Definition: Photographic image which, when suitably illuminated, reconstructs a same-size three-dimensional image of the original object as seen from the position of the film at the time of exposure. * A hologram is a recording of the interference pattern created by the interaction of two beams of coherent light which are derived from the same source: a reference beam which illuminates the recording medium and the object beam, which is that reflected from the object. The result of interference between these two beams is a diffraction grating. * This produces an image beam that reconstructs the original wave-front from the object as an image of the object -- usually with full parallax or three-dimensional information -- but only when illuminated by a replica of the reference beam e.g. white light shining on the hologram at the same angle as the reference beam shone on the film.

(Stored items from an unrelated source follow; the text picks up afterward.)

(* ===== verification/Grammar.v ===== *)
(** * The grammar of the parser generator ([ocaml/yacc], end of reader.c, start of lr0.c)

    The reader packs the rules in arrays of shorts: [ritem] holds the right-hand sides one
    after the other, each followed by its rule number, negated; [rrhs] and [rlhs] give the
    start and the left-hand side of each rule.  From them come [derives], the rules of each
    variable, and [nullable], the variables that derive the empty string.

    [lays_out] relates the arrays to the list of the productions: the models of closure.c
    and lr0.c are proved against it. *)

From S2P Require Import Prelude.
From Stdlib Require Import Sorting.Sorted.
From stdpp Require Import relations.
#[local] Open Scope Z_scope.

Definition MAXSHORT : Z := 32767.
Definition UNDEFINED : Z := -1.
Definition TOKEN : Z := 0.

(** ** Packing *)

(** what packing reads of a symbol: [term] when its class is TERM *)
Record bucket := Bucket { index : Z; prec : Z; term : bool; assoc : Z }.

#[export] Instance bucket_eq_dec : EqDecision bucket.
Proof. solve_decision. Defined.

Record tables := Tables {
  ritem : list Z;
  rlhs : list Z;
  rrhs : list Z;
  rprec : list Z;
  rassoc : list Z }.

(** while (pitem[j]) ...: the precedence is the one of the last terminal *)
Fixpoint pack_rhs (fuel : nat) (pitem : list (option bucket)) (ri : list Z) (j p a : Z) {struct fuel}
    : result (list Z * Z * Z * Z) :=
  match fuel with
  | O => NoFuel
  | S fuel =>
      let* o := rd pitem j in
      match o with
      | None => Ok (ri, j, p, a)
      | Some b =>
          let* ri := wr ri j (index b) in
          if term b then pack_rhs fuel pitem ri (j + 1) (prec b) (assoc b)
          else pack_rhs fuel pitem ri (j + 1) p a
      end
  end.

(** the body of the loop on the rules; NULL in [plhs] is not followed *)
Definition pack_rule (pitem : list (option bucket)) (plhs : list (option bucket)) (i : Z)
    (st : tables * Z) : result (tables * Z) :=
  let (t, j) := st in
  let* o := rd plhs i in
  let* b := of_option o in
  let* lhs := wr (rlhs t) i (index b) in
  let* rhs := wr (rrhs t) i (s16 j) in
  let* (ri, j, p, a) := pack_rhs (S (length pitem)) pitem (ritem t) j 0 TOKEN in
  let* ri := wr ri j (s16 (- i)) in
  let j := j + 1 in
  let* rp := rd (rprec t) i in
  if rp =? UNDEFINED then
    let* ps := wr (rprec t) i p in
    let* as_ := wr (rassoc t) i a in
    Ok (Tables ri lhs rhs ps as_, j)
  else Ok (Tables ri lhs rhs (rprec t) (rassoc t), j).

(** the arrays are new, [fresh] is what they hold; [rprec] and [rassoc] are reallocated *)
Definition pack_grammar (fresh : Z) (goal : bucket) (start_symbol nitems nrules : Z)
    (pitem plhs : list (option bucket)) (precs assocs : list Z) : result tables :=
  let* ri := wr (replicate (Z.to_nat nitems) fresh) 0 (-1) in
  let* ri := wr ri 1 (index goal) in
  let* ri := wr ri 2 0 in
  let* ri := wr ri 3 (-2) in
  let* lhs := wr (replicate (Z.to_nat nrules) fresh) 0 0 in
  let* lhs := wr lhs 1 0 in
  let* lhs := wr lhs 2 start_symbol in
  let* rhs := wr (replicate (Z.to_nat (nrules + 1)) fresh) 0 0 in
  let* rhs := wr rhs 1 0 in
  let* rhs := wr rhs 2 1 in
  let t := Tables ri lhs rhs (take (Z.to_nat nrules) precs) (take (Z.to_nat nrules) assocs) in
  let* (t, j) := for_loop (Z.to_nat (nrules - 3)) 3 (pack_rule pitem plhs) (t, 4) in
  let* rhs := wr (rrhs t) nrules (s16 j) in
  Ok (Tables (ritem t) (rlhs t) rhs (rprec t) (rassoc t)).

(** ** Derives and nullable *)

(** the global variables: [start_symbol = ntokens] *)
Record grammar := Grammar {
  tab : tables;
  start_symbol : Z;
  nsyms : Z;
  nrules : Z;
  nitems : Z }.

Definition ntokens (g : grammar) : Z := start_symbol g.
Definition nvars (g : grammar) : Z := nsyms g - ntokens g.
Definition ISVAR (g : grammar) (s : Z) : bool := start_symbol g <=? s.
Definition ISTOKEN (g : grammar) (s : Z) : bool := s <? start_symbol g.

(** the elements from the index [p] on, as long as [ok] *)
Fixpoint read_while (fuel : nat) (ok : Z -> bool) (a : list Z) (p : Z) {struct fuel} : result (list Z) :=
  match fuel with
  | O => NoFuel
  | S fuel =>
      let* x := rd a p in
      if ok x then let* xs := read_while fuel ok a (p + 1) in Ok (x :: xs) else Ok []
  end.

(** [derives]: the index in [rules] of the first rule of each symbol, 0 for a token *)
Record derivations := Derivations { derives : list Z; rules : list Z }.

Definition derives_row (g : grammar) (lhs : Z) (st : derivations * Z) : result (derivations * Z) :=
  let (d, k) := st in
  let* ds := wr (derives d) lhs k in
  let* (rs, k) :=
    for_loop (Z.to_nat (nrules g)) 0
      (fun i '(rs, k) =>
         let* l := rd (rlhs (tab g)) i in
         if l =? lhs then let* rs := wr rs k (s16 i) in Ok (rs, k + 1) else Ok (rs, k))
      (rules d, k) in
  let* rs := wr rs k (-1) in
  Ok (Derivations ds rs, k + 1).

Definition set_derives (g : grammar) : result derivations :=
  let d := Derivations (replicate (Z.to_nat (nsyms g)) 0) (replicate (Z.to_nat (nvars g + nrules g)) 0) in
  let* (d, _) := for_loop (Z.to_nat (nsyms g - start_symbol g)) (start_symbol g) (derives_row g) (d, 0) in
  Ok d.

(** for (sp = derives[i]; *sp >= 0; sp++) *)
Definition rules_of (d : derivations) (i : Z) : result (list Z) :=
  let* p := rd (derives d) i in
  read_while (S (length (rules d))) (fun r => 0 <=? r) (rules d) p.

(** while ((j = ritem[i]) >= 0): the end of the rule, and if its symbols are nullable *)
Fixpoint scan_rhs (fuel : nat) (ri : list Z) (nullable : list bool) (i : Z) (empty : bool) {struct fuel}
    : result (Z * Z * bool) :=
  match fuel with
  | O => NoFuel
  | S fuel =>
      let* j := rd ri i in
      if 0 <=? j then
        let* b := rd nullable j in
        scan_rhs fuel ri nullable (i + 1) (if b then empty else false)
      else Ok (i, j, empty)
  end.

Patently stupid thing to do
You may remember that holograms were the 'wow' of the visual world some years ago. So why did it sink almost without trace in the art world, only to survive on bank notes and credit cards? That it was a hellishly tricky and expensive laboratory habit is only part of the story. It did not help that some of the great pioneers were also too greedy. A case in point is that one geometry for creating rainbow holograms was patented by Stephen Benton (hence also known as a Benton hologram). This restrictive move was symptomatic of a lack of openness amongst some leading early holographers which sadly led to the inevitable last quack of their Golden Goose. What would have happened to photography had Fox Talbot won his attempt to stifle the collodion process?